**RECORDS PROVIDED:**
(** no document has a guest with this id *)
Definition unknown_guest (g : uuid) (s : state) : Prop :=
  ∀ d a, s !! d = Some a → d_guests a !! g = None.

(** [drawn] is the random id the repository generates for the call *)
Inductive ok_step (drawn : uuid) : state → call → response → state → Prop :=
  (* documents *)
  | step_create s u n ds now :
      s !! drawn = None →
      ok_step drawn s (CCreateDocument u n ds) (Done (VId drawn))
        (<[drawn := new_document u n ds now]> s)
  | step_create_taken s u n ds :
      is_Some (s !! drawn) →
      ok_step drawn s (CCreateDocument u n ds) (Failed KRepoImpl) s
  | step_get s d a :
      s !! d = Some a →
      ok_step drawn s (CGetDocument d) (Done (VDocument (document_view d a))) s
  | step_get_missing s d :
      s !! d = None → ok_step drawn s (CGetDocument d) (Failed KNotFound) s
  | step_update_nothing s d :
      ok_step drawn s (CUpdateDocument d None None) (Failed KInvalidInput) s
  | step_update s d n ds a :
      (n, ds) ≠ (None, None) → s !! d = Some a →
      ok_step drawn s (CUpdateDocument d n ds) (Done VUnit) (<[d := update_meta n ds a]> s)
  | step_update_missing s d n ds :
      (n, ds) ≠ (None, None) → s !! d = None →
      ok_step drawn s (CUpdateDocument d n ds) (Failed KNotFound) s
  | step_delete s d :
      is_Some (s !! d) → ok_step drawn s (CDeleteDocument d) (Done VUnit) (delete d s)
  | step_delete_missing s d :
      s !! d = None → ok_step drawn s (CDeleteDocument d) (Failed KNotFound) s
  | step_delete_none s u :
      ok_step drawn s (CDeleteDocuments [] u) (Failed KInvalidInput) s
  | step_delete_many s ids u :
      ids ≠ [] → NoDup ids → (∀ id, id ∈ ids → is_Some (s !! id)) →
      ok_step drawn s (CDeleteDocuments ids u) (Done VUnit) (delete_all ids s)
  | step_delete_many_missing s ids u :
      ids ≠ [] → ¬ (NoDup ids ∧ ∀ id, id ∈ ids → is_Some (s !! id)) →
      ok_step drawn s (CDeleteDocuments ids u) (Failed KNotFound) s
  (* document listing *)
  | step_list_nil s p ls n :
      ok_step drawn s (CListDocuments p ls None n) (Failed KOther) s
  | step_list_levels s p ls c n :
      ls = [] ∨ mapM level_of ls = None →
      ok_step drawn s (CListDocuments p ls (Some c) n) (Failed KInvalidInput) s
  | step_list_field s p ls lv c n :
      ls ≠ [] → mapM level_of ls = Some lv → valid_field (Cursor_SortField c) = false →
      ok_step drawn s (CListDocuments p ls (Some c) n) (Done (VDocuments [] (Some c))) s
  | step_list_limit s p ls lv c n :
      ls ≠ [] → mapM level_of ls = Some lv → valid_field (Cursor_SortField c) = true →
      (n < 0)%Z →
      ok_step drawn s (CListDocuments p ls (Some c) n) (Failed KRepoImpl) s
  | step_list s p ls lv c n l pg :
      ls ≠ [] → mapM level_of ls = Some lv → valid_field (Cursor_SortField c) = true →
      (0 ≤ n)%Z → lists_documents s p lv l →
      pg = document_permission_view <$>
             page (document_key (Cursor_SortField c)) (cursor_key c) (Z.to_nat n) l →
      ok_step drawn s (CListDocuments p ls (Some c) n)
        (Done (VDocuments pg (Some (documents_cursor c pg)))) s
  (* permissions *)
  | step_get_permission s d p a e :
      s !! d = Some a → d_perms a !! p = Some e →
      ok_step drawn s (CGetPermission d p) (Done (VPermission (permission_view p d e))) s
  | step_get_permission_missing s d p :
      (s !! d ≫= λ a, d_perms a !! p) = None →
      ok_step drawn s (CGetPermission d p) (Failed KNotFound) s
  | step_perms_levels s d ls c n :
      ls = [] ∨ mapM level_of ls = None →
      ok_step drawn s (CListPermissions d ls c n) (Failed KInvalidInput) s
  | step_perms_nil s d ls lv n :
      ls ≠ [] → mapM level_of ls = Some lv →
      ok_step drawn s (CListPermissions d ls None n) (Failed KOther) s
  | step_perms_missing s d ls lv c n :
      ls ≠ [] → mapM level_of ls = Some lv → s !! d = None →
      ok_step drawn s (CListPermissions d ls (Some c) n) (Failed KNotFound) s
  | step_perms_field s d a ls lv c n :
      ls ≠ [] → mapM level_of ls = Some lv → s !! d = Some a →
      valid_field (Cursor_SortField c) = false →
      ok_step drawn s (CListPermissions d ls (Some c) n) (Done (VPermissions [] (Some c))) s
  | step_perms_limit s d a ls lv c n :
      ls ≠ [] → mapM level_of ls = Some lv → s !! d = Some a →
      valid_field (Cursor_SortField c) = true → (n < 0)%Z →
      ok_step drawn s (CListPermissions d ls (Some c) n) (Failed KRepoImpl) s
  | step_perms s d a ls lv c n l pg :
      ls ≠ [] → mapM level_of ls = Some lv → s !! d = Some a →
      valid_field (Cursor_SortField c) = true → (0 ≤ n)%Z → lists_permissions a lv l →
      pg = (λ x, permission_view x.1 d x.2) <$>
             page (permission_key (Cursor_SortField c)) (cursor_key c) (Z.to_nat n) l →
      ok_step drawn s (CListPermissions d ls (Some c) n)
        (Done (VPermissions pg (Some (permissions_cursor c pg)))) s
  | step_upsert s u d n l a now :
      level_of n = Some l → s !! d = Some a →
      ok_step drawn s (CUpsertPermissionUser u d n) (Done VUnit) (<[d := upsert u l now a]> s)
  | step_upsert_level s u d n :
      level_of n = None → ok_step drawn s (CUpsertPermissionUser u d n) (Failed KInvalidInput) s
  | step_upsert_missing s u d n l :
      level_of n = Some l → s !! d = None →
      ok_step drawn s (CUpsertPermissionUser u d n) (Failed KNotFound) s
  | step_delete_permission s r d a :
      s !! d = Some a → is_Some (d_perms a !! r) →
      ok_step drawn s (CDeletePermission r d) (Done VUnit)
        (<[d := set_perms (delete r (d_perms a)) a]> s)
  | step_delete_permission_missing s r d :
      (s !! d ≫= λ a, d_perms a !! r) = None →
      ok_step drawn s (CDeletePermission r d) (Failed KNotFound) s
  (* guests *)
  | step_guest s c d n l a now :
      level_of n = Some l → s !! d = Some a → unknown_guest drawn s → d_perms a !! drawn = None →
      ok_step drawn s (CCreateGuest c d n) (Done (VId drawn)) (<[d := add_guest drawn c l now a]> s)
  | step_guest_level s c d n :
      level_of n = None → ok_step drawn s (CCreateGuest c d n) (Failed KInvalidInput) s
  | step_guest_missing s c d n l :
      level_of n = Some l → s !! d = None →
      ok_step drawn s (CCreateGuest c d n) (Failed KNotFound) s
  | step_guest_taken s c d n l a :
      level_of n = Some l → s !! d = Some a →
      ¬ (unknown_guest drawn s ∧ d_perms a !! drawn = None) →
      ok_step drawn s (CCreateGuest c d n) (Failed KUniqueConflict) s
  | step_relevel s g n l d a ge e now :
      level_of n = Some l → s !! d = Some a → d_guests a !! g = Some ge →
      d_perms a !! g = Some e → e_type e = RGuest →
      ok_step drawn s (CUpdatePermissionGuest g n) (Done VUnit)
        (<[d := set_perms (<[g := relevel l now e]> (d_perms a)) a]> s)
  | step_relevel_level s g n :
      level_of n = None → ok_step drawn s (CUpdatePermissionGuest g n) (Failed KInvalidInput) s
  | step_relevel_missing s g n l :
      level_of n = Some l →
      (∀ d a e, s !! d = Some a → is_Some (d_guests a !! g) →
         d_perms a !! g = Some e → e_type e ≠ RGuest) →
      ok_step drawn s (CUpdatePermissionGuest g n) (Failed KNotFound) s.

**TO DO:** Copy the entries word for word. Start at the first line and end with the line containing "ok_step drawn s (CDeleteDocuments ids u) (Failed".

**WRITTEN ANSWER:**
(** no document has a guest with this id *)
Definition unknown_guest (g : uuid) (s : state) : Prop :=
  ∀ d a, s !! d = Some a → d_guests a !! g = None.

(** [drawn] is the random id the repository generates for the call *)
Inductive ok_step (drawn : uuid) : state → call → response → state → Prop :=
  (* documents *)
  | step_create s u n ds now :
      s !! drawn = None →
      ok_step drawn s (CCreateDocument u n ds) (Done (VId drawn))
        (<[drawn := new_document u n ds now]> s)
  | step_create_taken s u n ds :
      is_Some (s !! drawn) →
      ok_step drawn s (CCreateDocument u n ds) (Failed KRepoImpl) s
  | step_get s d a :
      s !! d = Some a →
      ok_step drawn s (CGetDocument d) (Done (VDocument (document_view d a))) s
  | step_get_missing s d :
      s !! d = None → ok_step drawn s (CGetDocument d) (Failed KNotFound) s
  | step_update_nothing s d :
      ok_step drawn s (CUpdateDocument d None None) (Failed KInvalidInput) s
  | step_update s d n ds a :
      (n, ds) ≠ (None, None) → s !! d = Some a →
      ok_step drawn s (CUpdateDocument d n ds) (Done VUnit) (<[d := update_meta n ds a]> s)
  | step_update_missing s d n ds :
      (n, ds) ≠ (None, None) → s !! d = None →
      ok_step drawn s (CUpdateDocument d n ds) (Failed KNotFound) s
  | step_delete s d :
      is_Some (s !! d) → ok_step drawn s (CDeleteDocument d) (Done VUnit) (delete d s)
  | step_delete_missing s d :
      s !! d = None → ok_step drawn s (CDeleteDocument d) (Failed KNotFound) s
  | step_delete_none s u :
      ok_step drawn s (CDeleteDocuments [] u) (Failed KInvalidInput) s
  | step_delete_many s ids u :
      ids ≠ [] → NoDup ids → (∀ id, id ∈ ids → is_Some (s !! id)) →
      ok_step drawn s (CDeleteDocuments ids u) (Done VUnit) (delete_all ids s)
  | step_delete_many_missing s ids u :
      ids ≠ [] → ¬ (NoDup ids ∧ ∀ id, id ∈ ids → is_Some (s !! id)) →
      ok_step drawn s (CDeleteDocuments ids u) (Failed KNotFound) s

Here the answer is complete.